Discordant detection of human cytomegalovirus DNA from peripheral blood mononuclear cells, granulocytes and plasma: correlation to viremia and HCMV infection.

BACKGROUND

There exist only few data about the HCMV infection of single positive leukocyte subtypes in immunosuppressed patients. Most reports describe HCMV coinfection of cells of the myelomonocytic line or even T- and B-cell populations.

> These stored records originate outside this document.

(* ===== verification/IROpcodes.v ===== *)
(** * The IR opcode table

    Models [ir_opcodes.def], the enumerations and the metadata accessors
    generated from it in [ir.h] and [ir.cpp]: one row per opcode with its
    mnemonic, the role of each operand and its effects.  Every query of the
    verifier, the optimizer and the register allocator goes through this table. *)

From S2P Require Import Prelude.

Module IROpcode.

(** The enumeration generated from [ir_opcodes.def], in its order. *)
Inductive IROpcode :=
  | LOAD_IMM | LOAD_FLOAT_IMM | LOAD_BOOL | LOAD_STRING | LOAD_STRING_AS
  | LOAD_GLOBAL | STORE_GLOBAL | MOVE | CONVERT | COERCE | TYPE_TEST | TYPE_TEST_MASK
  | TRAIT_TEST | MAKE_SCOPED | BATCH_GET | CODEPOINT_GET | SCOPE_MARK | SCOPE_RELEASE
  | BREAKPOINT | TYPE_OF | LOAD_NIL | ADD | SUB | MUL | DIV | MOD | NEG | POW
  | CMP_EQ | CMP_NEQ | CMP_LT | CMP_LTE | CMP_GT | CMP_GTE | AND | OR | NOT | BIT_AND
  | BIT_OR | BIT_XOR | BIT_NOT | SHL | SHR | IN | LABEL | JUMP | BRANCH_ZERO
  | BRANCH_NOT_ZERO | BRANCH_EQ | BRANCH_NEQ | BRANCH_LT | BRANCH_LTE | BRANCH_GT
  | BRANCH_GTE | SWITCH | CALL | CALL_HOSTED | CALL_SYSCALL | GET_NODE
  | MAKE_CALLABLE | LOAD_RESOURCE | LOAD_RESOURCE_VAR | RETURN | VCALL | VGET | VSET
  | VARIANT_SET | PRINT | THROW | GLOBAL_CALL | MAKE_VECTOR2 | MAKE_VECTOR3
  | MAKE_VECTOR4 | MAKE_VECTOR2I | MAKE_VECTOR3I | MAKE_VECTOR4I | MAKE_COLOR
  | MAKE_RECT2 | MAKE_RECT2I | MAKE_PLANE | CONSTRUCT | ARRAY_GET | ARRAY_SET
  | ARRAY_APPEND | DICT_SET | DICT_GET_CONST | DICT_SET_CONST | DICT_SET_CONST_STR
  | DICT_HAS_CONST | STRUCT_CHECK | MAKE_ARRAY | MAKE_DICTIONARY
  | MAKE_DICTIONARY_KEYED | MAKE_PACKED_BYTE_ARRAY | MAKE_PACKED_INT32_ARRAY
  | MAKE_PACKED_INT64_ARRAY | MAKE_PACKED_FLOAT32_ARRAY | MAKE_PACKED_FLOAT64_ARRAY
  | MAKE_PACKED_STRING_ARRAY | MAKE_PACKED_VECTOR2_ARRAY | MAKE_PACKED_VECTOR3_ARRAY
  | MAKE_PACKED_COLOR_ARRAY | MAKE_PACKED_VECTOR4_ARRAY | AWAIT | VGET_INLINE
  | VSET_INLINE.

(** The enumerators in declaration order. *)
Definition all : list IROpcode := [
  LOAD_IMM; LOAD_FLOAT_IMM; LOAD_BOOL; LOAD_STRING; LOAD_STRING_AS; LOAD_GLOBAL;
  STORE_GLOBAL; MOVE; CONVERT; COERCE; TYPE_TEST; TYPE_TEST_MASK; TRAIT_TEST;
  MAKE_SCOPED; BATCH_GET; CODEPOINT_GET; SCOPE_MARK; SCOPE_RELEASE; BREAKPOINT;
  TYPE_OF; LOAD_NIL; ADD; SUB; MUL; DIV; MOD; NEG; POW; CMP_EQ; CMP_NEQ; CMP_LT;
  CMP_LTE; CMP_GT; CMP_GTE; AND; OR; NOT; BIT_AND; BIT_OR; BIT_XOR; BIT_NOT; SHL;
  SHR; IN; LABEL; JUMP; BRANCH_ZERO; BRANCH_NOT_ZERO; BRANCH_EQ; BRANCH_NEQ;
  BRANCH_LT; BRANCH_LTE; BRANCH_GT; BRANCH_GTE; SWITCH; CALL; CALL_HOSTED;
  CALL_SYSCALL; GET_NODE; MAKE_CALLABLE; LOAD_RESOURCE; LOAD_RESOURCE_VAR; RETURN;
  VCALL; VGET; VSET; VARIANT_SET; PRINT; THROW; GLOBAL_CALL; MAKE_VECTOR2;
  MAKE_VECTOR3; MAKE_VECTOR4; MAKE_VECTOR2I; MAKE_VECTOR3I; MAKE_VECTOR4I;
  MAKE_COLOR; MAKE_RECT2; MAKE_RECT2I; MAKE_PLANE; CONSTRUCT; ARRAY_GET; ARRAY_SET;
  ARRAY_APPEND; DICT_SET; DICT_GET_CONST; DICT_SET_CONST; DICT_SET_CONST_STR;
  DICT_HAS_CONST; STRUCT_CHECK; MAKE_ARRAY; MAKE_DICTIONARY; MAKE_DICTIONARY_KEYED;
  MAKE_PACKED_BYTE_ARRAY; MAKE_PACKED_INT32_ARRAY; MAKE_PACKED_INT64_ARRAY;
  MAKE_PACKED_FLOAT32_ARRAY; MAKE_PACKED_FLOAT64_ARRAY; MAKE_PACKED_STRING_ARRAY;
  MAKE_PACKED_VECTOR2_ARRAY; MAKE_PACKED_VECTOR3_ARRAY; MAKE_PACKED_COLOR_ARRAY;
  MAKE_PACKED_VECTOR4_ARRAY; AWAIT; VGET_INLINE; VSET_INLINE].
(** The enumerator's [int16_t] value. *)
Definition num (fn : GlobalFn) : Z :=
  match fn with
  | PRINT => 0 | PRINTERR => 1 | PRINTRAW => 2 | PRINT_RICH => 3 | PRINT_VERBOSE => 4
  | PRINTS => 5 | PRINTT => 6 | PUSH_ERROR => 7 | PUSH_WARNING => 8 | ABS => 9
  | SIGN => 10 | FLOOR => 11 | CEIL => 12 | ROUND => 13 | MIN => 14 | MAX => 15
  | CLAMP => 16 | SNAPPED => 17 | WRAP => 18 | ABSI => 19 | SIGNI => 20 | MINI => 21
  | MAXI => 22 | CLAMPI => 23 | WRAPI => 24 | POSMOD => 25 | INT_IDENTITY => 26
  | ABSF => 27 | MINF => 28 | MAXF => 29 | CLAMPF => 30 | SQRT => 31 | SIGNF => 32
  | FLOORF => 33 | CEILF => 34 | ROUNDF => 35 | FLOORI => 36 | CEILI => 37
  | ROUNDI => 38 | SNAPPEDF => 39 | SNAPPEDI => 40 | WRAPF => 41 | SIN => 42
  | COS => 43 | TAN => 44 | ASIN => 45 | ACOS => 46 | ATAN => 47 | ATAN2 => 48
  | SINH => 49 | COSH => 50 | TANH => 51 | ASINH => 52 | ACOSH => 53 | ATANH => 54
  | EXP => 55 | LOG => 56 | POW => 57 | FMOD => 58 | FPOSMOD => 59 | DEG_TO_RAD => 60
  | RAD_TO_DEG => 61 | LINEAR_TO_DB => 62 | DB_TO_LINEAR => 63 | LERP => 64
  | LERPF => 65 | INVERSE_LERP => 66 | REMAP => 67 | SMOOTHSTEP => 68
  | MOVE_TOWARD => 69 | LERP_ANGLE => 70 | ANGLE_DIFFERENCE => 71 | ROTATE_TOWARD => 72
  | PINGPONG => 73 | CUBIC_INTERPOLATE => 74 | CUBIC_INTERPOLATE_ANGLE => 75
  | CUBIC_INTERPOLATE_IN_TIME => 76 | CUBIC_INTERPOLATE_ANGLE_IN_TIME => 77
  | BEZIER_INTERPOLATE => 78 | BEZIER_DERIVATIVE => 79 | IS_NAN => 80 | IS_INF => 81
  | IS_FINITE => 82 | IS_ZERO_APPROX => 83 | IS_EQUAL_APPROX => 84 | EASE => 85
  | STEP_DECIMALS => 86 | NEAREST_PO2 => 87 | STR => 88 | LEN => 89 | HASH => 90
  | VAR_TO_STR => 91 | STR_TO_VAR => 92 | VAR_TO_BYTES => 93 | BYTES_TO_VAR => 94
  | TYPE_STRING => 95 | TYPE_CONVERT => 96 | ERROR_STRING => 97 | IS_SAME => 98
  | IS_INSTANCE_VALID => 99 | IS_INSTANCE_OF => 100 | CHAR => 101 | ORD => 102
  | RAND_FROM_SEED => 103 | RANDOMIZE => 104 | SEED => 105 | RANDF => 106
  | RANDF_RANGE => 107 | RANDFN => 108 | RANDI => 109 | RANDI_RANGE => 110
  | TO_INT => 111 | TO_FLOAT => 112 | TO_BOOL => 113 | TO_STRING => 114
  | FLOAT_IDENTITY => 115 | BOOLEANIZE => 116
  end.

Lemma all_num fn : all !! Z.to_nat (num fn) = Some fn.
Proof. by destruct fn. Qed.

Lemma num_inj fn1 fn2 : num fn1 = num fn2 -> fn1 = fn2.
Proof. intros H. pose proof (all_num fn1) as H1. rewrite H, all_num in H1. by simplify_eq. Qed.

End GlobalFn.
Abbreviation GlobalFn := GlobalFn.GlobalFn.

(** How a call is performed. *)
Module GlobalKind.
Inductive GlobalKind := PRINT | NUMERIC | INT_OP | FLOAT_OP | SYSCALL | SYSCALL_INT | CAST | HOST.
#[export] Instance GlobalKind_eq_dec : EqDecision GlobalKind.
Proof. solve_decision. Defined.
End GlobalKind.
Export (hints) GlobalKind.

(** Result Variant type. *)
Module GlobalResult.
Inductive GlobalResult := NIL | BOOL | INT | FLOAT | STRING | NUMERIC | VARIANT.
#[export] Instance GlobalResult_eq_dec : EqDecision GlobalResult.
Proof. solve_decision. Defined.
End GlobalResult.
Export (hints) GlobalResult.

Record GlobalFunction := mkGlobalFunction {
  gf_name : string;
  gf_fn : GlobalFn;
  gf_kind : GlobalKind.GlobalKind;
  gf_min_args : Z;
  gf_max_args : Z;
  gf_result : GlobalResult.GlobalResult;
  gf_utility_op : Z;
  gf_float_args : Z;
  gf_int_form : GlobalFn;
  gf_float_form : GlobalFn;
  gf_impure : bool;
  gf_unrestricted_only : bool
}.

(** ** The table *)

Definition NO_OP : Z := -1.
Definition NO_FORM : GlobalFn := GlobalFn.PRINT.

Correlation of positive PCR findings from two major leukocyte fractions and plasma to viremia and HCMV infection in general should contribute to select suitable sources of HCMV DNA for diagnostic purposes.

OBJECTIVE

The diagnostic value of qualitative leukoDNAemia of simultaneously isolated peripheral blood mononuclear cells (PBMC), granulocytes as well as plasmaDNAemia was evaluated by comparing the positive results of nested PCR from blood with virus isolation either from leukocytes or from any other sources, with serology and the clinical status of immunosuppressed patients.

STUDY DESIGN

PBMC, granulocytes and plasma were prepared of a total of 220 blood samples of 75 immunosuppressed patients with clinically suspected primary or recurrent HCMV infection. In a collective of 35 patients consisting mainly of recipients of marrow or solid organ transplants positive results of leuko- or plasmaDNAemia were correlated with data from HCMV screening and the clinical status. For standardization, HCMV IE Exon 4 DNA was amplified from 100 ng cellular DNA of each leukocyte population. Cross contamination can be excluded. DNA from plasma was extracted by phenol/chloroform. Using this experimental design, HCMV DNA was not detectable in PBMC, granulocytes and plasma of 23 healthy HCMV seropositive blood donors.

RESULTS

Leukocyte separation in a collective of 30 patients with positive leukoDNAemia revealed in only 12 cases (40%) double infection of PBMC and granulocytes. In the majority of cases (18 patients, 60%) however, HCMV DNA was detectable in only one leukocyte fraction, either in PBMC or granulocytes. LeukoDNAemia did not correlate to viremia. HCMV DNA amplified from plasma was shown to be cell free. Infectious virus from plasma was not isolated. The predictive value of qualitative nested PCR from blood to detect HCMV infection was high for plasma and decreased in the following sequence: plasma (0.92) > PBMC (0.83) > granulocytes (0.65).

CONCLUSIONS

Qualitative nPCR from plasma and PBMC seems to be sufficient to detect (an ongoing) HCMV infection of immunosuppressed patients. However, the rate of single positive leukocyte fractions is approximately 60%. Therefore, viral leukoDNAemia in 40% of cases seems to be restricted to either PBMC or granulocytes. For diagnostic purposes the whole leukocyte population should be used for PCR analysis.